Exactly the lines from the one that contains "(** A root question" through the end of the material below are to be output, the first and last included.

===== EXERCISE INPUTS =====

Lemma decides_sound t d : Decides env stored t d → d.(allowed) = true → ∃ h, member h (target_of t).
Proof.
  revert t d. apply (Decides_mut env stored
    (fun t d => d.(allowed) = true → ∃ h, member h (target_of t))
    (fun op d => d.(allowed) = true → ∃ h, op_member h op)).
  - intros t d Hx Ha. exfalso. unfold expand, read_expansion in Hx.
    repeat (case_match; try done); by simplify_eq.
  - intros t kind r ops es d Hx Hlen _ IH Hc Ha.
    assert (Hop : ∀ i d', es !! i = Some (Ok d') → d'.(allowed) = true →
      ∃ op h, ops !! i = Some op ∧ op_member h op).
    { intros i d' Hi Hd'. destruct (op_at ops _ _ _ Hlen Hi) as [op Hop].
      destruct (IH _ _ _ Hop Hi Hd') as [h Hh]. eauto. }
    destruct t as [k path|o n s path].
    + simpl in Hx. repeat (case_match; try done). simplify_eq.
      apply combine_single_ok in Hc as (d' & es' & -> & Hd').
      destruct (Hop 0 d') as (op & h & Hop' & Hm); [done|congruence|].
      simplify_eq/=. exists (S h). simpl. eauto.
    + assert (Hany : (∃ i d', es !! i = Some (Ok d') ∧ d'.(allowed) = true) → ∃ h, any_member h ops).
      { intros (i & d' & Hi & Hd'). destruct (Hop i d' Hi Hd') as (op & h & Hop' & Hm).
        exists h, op. split; [by eapply list_elem_of_lookup_2|done]. }
      pose proof (fun h => rewrite_member h _ _ _ _ _ _ _ Hx) as Hrw. destruct kind.
      * apply combine_single_ok in Hc as (d' & es' & -> & Hd').
        destruct Hany as [h Hh]; [exists 0, d'; split; [done|congruence]|].
        exists (S h). by apply Hrw.
      * apply combine_union_ok in Hc as [(-> & Hex)|(-> & _)]; [|done].
        destruct (Hany Hex) as [h Hh]. exists (S h). by apply Hrw.
      * apply combine_intersection_ok in Hc as [(-> & _)|(-> & Hall)]; [done|].
        destruct (all_members_common ops) as [h Hh].
        { intros op [i Hi]%list_elem_of_lookup. destruct (lookup_lt_is_Some_2 es i) as [e He].
          { rewrite Hlen. by eapply lookup_lt_Some. }
          destruct (Hall _ _ He) as (d' & -> & Hd'). by eapply IH. }
        exists (S h). by apply Hrw.
      * simpl in Hx. destruct (node model n) as [nd|] eqn:En; [|done].
        pose proof (node_positive _ _ En). destruct nd; try done. all: unfold read_expansion in Hx; by repeat case_match.
  - intros _. by exists 0.
  - intros t d _ IH Ha. by apply IH.
Qed.

(** A denied node has no member among the operands that would make it one. *)
Lemma denied_operands t kind r ops es d :
  expand env stored t = XNode kind r ops → length es = length ops →
  (∀ i op d', ops !! i = Some op → es !! i = Some (Ok d') → OpDecides env stored op d') →
  combine kind r es = Ok d → d.(allowed) = false →
  match kind with
  | RkSingle | RkUnion => ∀ op, op ∈ ops → ∃ d', OpDecides env stored op d' ∧ d'.(allowed) = false
  | RkIntersection => ∃ op d', op ∈ ops ∧ OpDecides env stored op d' ∧ d'.(allowed) = false
  | RkDifference => True
  end.
Proof.
  intros Hx Hlen Hops Hc Ha. destruct kind; [| | |done].
  - apply expand_single_length in Hx. apply combine_single_ok in Hc as (d' & es' & -> & Hd').
    destruct ops as [|op [|]]; try done. intros op' ->%list_elem_of_singleton.
    exists d'. split; [by apply (Hops 0)|congruence].
  - apply combine_union_ok in Hc as [(-> & _)|(-> & Hall)]; [done|].
    intros op [i Hi]%list_elem_of_lookup. destruct (lookup_lt_is_Some_2 es i) as [e He].
    { rewrite Hlen. by eapply lookup_lt_Some. }
    destruct (Hall _ _ He) as (d' & -> & Hd'). eauto.
  - apply combine_intersection_ok in Hc as [(-> & i & d' & Hi & Hd')|(-> & _)]; [|done].
    destruct (op_at ops _ _ _ Hlen Hi) as [op Hop]. exists op, d'.
    split_and!; [by eapply list_elem_of_lookup_2|eauto|done].
Qed.

(** Cutting at a repeated question loses nothing: a member that is decided
    below a path none of whose questions has so short a derivation is allowed. *)
Lemma decides_complete h : ∀ t d,
  Decides env stored t d → member h (target_of t) →
  (∀ k, k ∈ path_of t → ¬ member h (TgRelation k)) → d.(allowed) = true.
Proof.
  induction h as [|h IH]; intros t d Hd Hm Hpath; [done|].
  destruct (allowed d) eqn:Ha; [done|exfalso].
  assert (IHop : ∀ op d', OpDecides env stored op d' → d'.(allowed) = false →
    (∀ t', op = OTask t' → ∀ k, k ∈ path_of t' → ¬ member h (TgRelation k)) → ¬ op_member h op).
  { intros op d' Hop Hd' Hp Hmo. destruct Hop as [|t' d' Ht']; [done|].
    by rewrite (IH _ _ Ht' Hmo (Hp _ eq_refl)) in Hd'. }
  assert (Hshort : ∀ k, k ∈ path_of t → ¬ member h (TgRelation k)).
  { intros k Hk Hmk. by apply (Hpath k Hk), member_S. }
  assert (Hlow : ¬ member h (target_of t)).
  { intros Hmt. rewrite (IH _ _ Hd Hmt Hshort) in Ha. done. }
  destruct Hd as [t d Hx|t kind r ops es d Hx Hlen Hops Hc].
  - destruct t as [k path|o n s path]; simpl in *.
    + case_match eqn:Ec; [by apply bs_contains_elem in Ec; apply (Hpath k)|].
      destruct (type_id _ _) as [st|] eqn:Est; [|done]. case_match eqn:Er; [|by repeat case_match].
      by rewrite (member_reaches (S h) (TgRelation k) Hm st Est) in Er.
    + by repeat (unfold read_expansion in Hx; case_match).
  - pose proof (denied_operands _ _ _ _ _ _ Hx Hlen Hops Hc Ha) as Hden.
    destruct t as [k path|o n s path].
    + simpl in Hx. repeat (case_match; try done). simplify_eq.
      rename select (relation _ _ = Ok _) into Hrel. destruct Hm as (rel & Hr & Hm).
      rewrite Hrel in Hr. injection Hr as ->. destruct (Hden (OTask (TRewrite (sk_object k) (cr_root rel) (sk_subject k) (bs_insert k path))))
        as (d' & Hop & Hd'); [by left|].
      eapply IHop; [exact Hop|done| |exact Hm].
      intros t' [= <-] k' [->|Hk']%bs_insert_elem; [done|by apply Hshort].
    + assert (Hpaths : ∀ op, op ∈ ops → ∀ t', op = OTask t' → ∀ k, k ∈ path_of t' → ¬ member h (TgRelation k)).
      { intros op Hop t' ->. rewrite (rewrite_operand_path _ _ _ _ _ _ _ _ Hx Hop). done. }
      apply (rewrite_member h _ _ _ _ _ _ _ Hx) in Hm. destruct kind; try done.
      * destruct Hm as (op & Hop & Hm). destruct (Hden op Hop) as (d' & ? & ?). by eapply IHop; eauto.
      * destruct Hm as (op & Hop & Hm). destruct (Hden op Hop) as (d' & ? & ?). by eapply IHop; eauto.
      * destruct Hden as (op & d' & Hop & ? & ?). by eapply IHop; eauto.
Qed.

(** A root question is decided exactly as membership. *)
Lemma decides_member k d :
  Decides env stored (TSemantic k []) d → d.(allowed) = true ↔ ∃ h, member h (TgRelation k).
Proof.
  intros Hd. split.
  - exact (decides_sound _ _ Hd).
  - intros [h Hm]. apply (decides_complete h _ _ Hd Hm). by intros ? []%not_elem_of_nil.
Qed.

End membership.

=====

ANSWER AREA:
(** A root question is decided exactly as membership. *)
Lemma decides_member k d :
  Decides env stored (TSemantic k []) d → d.(allowed) = true ↔ ∃ h, member h (TgRelation k).
Proof.
  intros Hd. split.
  - exact (decides_sound _ _ Hd).
  - intros [h Hm]. apply (decides_complete h _ _ Hd Hm). by intros ? []%not_elem_of_nil.
Qed.

End membership.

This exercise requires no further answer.